# KMeans

In [1]:
import numpy as np
import pandas as pd
import time

### Create synthetic dataset

In [2]:
n_rows = 100000
n_cols = 500
n_clusters_data = 200
cluster_std = 1.0
dtype='float32'
from cuml.datasets import make_blobs
data, _ = make_blobs(
        n_rows, n_cols, n_clusters_data, cluster_std=cluster_std, random_state=0, dtype=dtype
    )  # make_blobs creates a random dataset of isotropic gaussian blobs.

data = data.get()



### Convert dataset to Spark DataFrame

In [3]:
pd_data = pd.DataFrame({"features": list(data)})
df = spark.createDataFrame(pd_data)

In [4]:
df.schema

StructType([StructField('features', ArrayType(FloatType(), True), True)])
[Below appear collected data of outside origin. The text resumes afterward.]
(** [wins] is an array of [u8]: the additions wrap. *)
Definition record_game_result_v1 (m : BestOfThreeMatchStateV1) (o : GameOutcomeV1)
  : BestOfThreeMatchStateV1 * result MatchStateErrorV1 MatchTransitionV1 :=
  match m_phase m with
  | AwaitingPlayDrawChoice _ _ => (m, Err PlayDrawChoiceRequired)
  | Complete _ => (m, Err MatchComplete)
  | AwaitingGameResult start =>
      match game_winner_of o with
      | Err e => (m, Err e)
      | Ok game_winner =>
          let match_winner :=
            match game_winner with
            | Some w =>
                if (BEST_OF_THREE_WINS_REQUIRED_V1 <=? wrap_u8 (seat (m_wins m) w + 1))%Z
                then Some w else None
            | None => None
            end in
          let next_game_index :=
            match match_winner with
            | None => checked_add_u8 (gs_game_index start) 1
            | Some _ => Some 0%Z
            end in
          match next_game_index with
          | None => (m, Err GameIndexExhausted)
          | Some game_index =>
              let wins' :=
                match game_winner with
                | Some w => set_seat (m_wins m) w (wrap_u8 (seat (m_wins m) w + 1))
                | None => m_wins m
                end in
              let games' := m_games m ++ [MkCompletedGame start o] in
              match match_winner with
              | Some w =>
                  let outcome := MatchWinner w in
                  (MkMatch wins' games' (Complete outcome), Ok (TransitionComplete outcome))
              | None =>
                  let chooser :=
                    match o with
                    | GameWin w => opponent w
                    | GameDraw => gs_chooser start
                    end in
                  (MkMatch wins' games' (AwaitingPlayDrawChoice game_index chooser),
                   Ok (NextGameChoice game_index chooser))
              end
          end
      end
  end.

(** ** The transition system *)

Inductive match_op :=
  | OpChoose (chooser : PlayerId) (choice : PlayDrawChoiceV1)
  | OpRecord (o : GameOutcomeV1).

Definition run_op (m : BestOfThreeMatchStateV1) (op : match_op)
  : BestOfThreeMatchStateV1 :=
  match op with
  | OpChoose p c => fst (choose_play_draw_v1 m p c)
  | OpRecord o => fst (record_game_result_v1 m o)
  end.

(** Any sequence of calls, failed ones included. *)
Inductive reachable : BestOfThreeMatchStateV1 -> Prop :=
  | reachable_new p m : new_v1 p = Ok m -> reachable m
  | reachable_op m op : reachable m -> reachable (run_op m op).

(** ** Specification: what the state must say about the games played *)

Definition won_by (p : PlayerId) (g : CompletedMatchGameV1) : bool :=
  match cg_outcome g with GameWin w => bool_decide (w = p) | GameDraw => false end.

Definition count_wins (p : PlayerId) (games : list CompletedMatchGameV1) : Z :=
  Z.of_nat (length (filter (fun g => won_by p g = true) games)).

(** Who must choose after the games played so far: the loser of the last
    game, or after a draw the player who chose for the drawn game. *)
Definition next_chooser (first : PlayerId) (games : list CompletedMatchGameV1)
  : PlayerId :=
  match last games with
  | None => first
  | Some g => match cg_outcome g with
              | GameWin w => opponent w
              | GameDraw => gs_chooser (cg_start g)
              end
  end.

Definition start_ok (s : GameStartV1) : Prop :=
  valid_player (gs_chooser s) /\
  gs_starting_player s =
    match gs_choice s with
    | Play => gs_chooser s
    | Draw => opponent (gs_chooser s)
    end.

Definition winner_ok (g : CompletedMatchGameV1) : Prop :=
  match cg_outcome g with GameWin w => valid_player w | GameDraw => True end.

Definition decisive (g : CompletedMatchGameV1) : bool :=
  match cg_outcome g with GameWin _ => true | GameDraw => false end.

Record match_inv (m : BestOfThreeMatchStateV1) : Prop := {
  inv_wins : forall p, valid_player p -> seat (m_wins m) p = count_wins p (m_games m);
  inv_bound : forall p, valid_player p -> (count_wins p (m_games m) <= 2)%Z;
  inv_starts : forall i g, m_games m !! i = Some g ->
      start_ok (cg_start g) /\ gs_game_index (cg_start g) = (Z.of_nat i + 1)%Z;
  inv_winners : Forall winner_ok (m_games m);
  inv_choosers : exists first, valid_player first /\
      (forall i g, m_games m !! i = Some g ->
         gs_chooser (cg_start g) = next_chooser first (take i (m_games m))) /\
      match m_phase m with
      | AwaitingPlayDrawChoice _ c => c = next_chooser first (m_games m)
      | AwaitingGameResult s => gs_chooser s = next_chooser first (m_games m)
      | Complete _ => True
      end;
  inv_phase :
      match m_phase m with
      | AwaitingPlayDrawChoice i c =>
          i = (Z.of_nat (length (m_games m)) + 1)%Z /\ (i <= 255)%Z /\ valid_player c /\
          (forall p, valid_player p -> (count_wins p (m_games m) <= 1)%Z)
      | AwaitingGameResult s =>
          gs_game_index s = (Z.of_nat (length (m_games m)) + 1)%Z /\
          (gs_game_index s <= 255)%Z /\ start_ok s /\
          (forall p, valid_player p -> (count_wins p (m_games m) <= 1)%Z)
      | Complete (MatchWinner w) =>
          valid_player w /\ count_wins w (m_games m) = 2%Z /\
          (count_wins (opponent w) (m_games m) <= 1)%Z /\
          exists g, last (m_games m) = Some g /\ cg_outcome g = GameWin w
      | Complete MatchDraw => False
      end;
}.

(* ------------------------------------------------------------------ *)
(** ** Lemmas *)

Lemma validate_player_ok p u : validate_player_v1 p = Ok u <-> valid_player p.
Proof.
  unfold validate_player_v1, valid_player. destruct u.
  destruct (_ && _) eqn:E; split; try done.
  - bool_to_prop. tauto.
  - intros _. apply andb_false_iff in E. rewrite !bool_decide_eq_false in E.
    destruct E as [E|E]; [left|right]; by apply dec_stable in E.
Qed.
### We will use this function to build both the Spark RAPIDS ML (GPU) and Spark ML (CPU) linear estimator objects, demonstrating the common API

In [5]:
def build_kmeans_estimator(estimator_class):
    return ( 
            estimator_class()
            .setTol(1.0e-20)
            .setK(200)
            .setFeaturesCol("features")
            .setMaxIter(15)
           )

## Spark RAPIDS ML (GPU)

In [6]:
from spark_rapids_ml.clustering import KMeans
gpu_kmeans = build_kmeans_estimator(KMeans)

Estimator can be persisted and reloaded.

In [7]:
estimator_path = "/tmp/kmeans-estimator"

In [8]:
gpu_kmeans.write().overwrite().save(estimator_path)
gpu_kmeans_loaded = KMeans.load(estimator_path)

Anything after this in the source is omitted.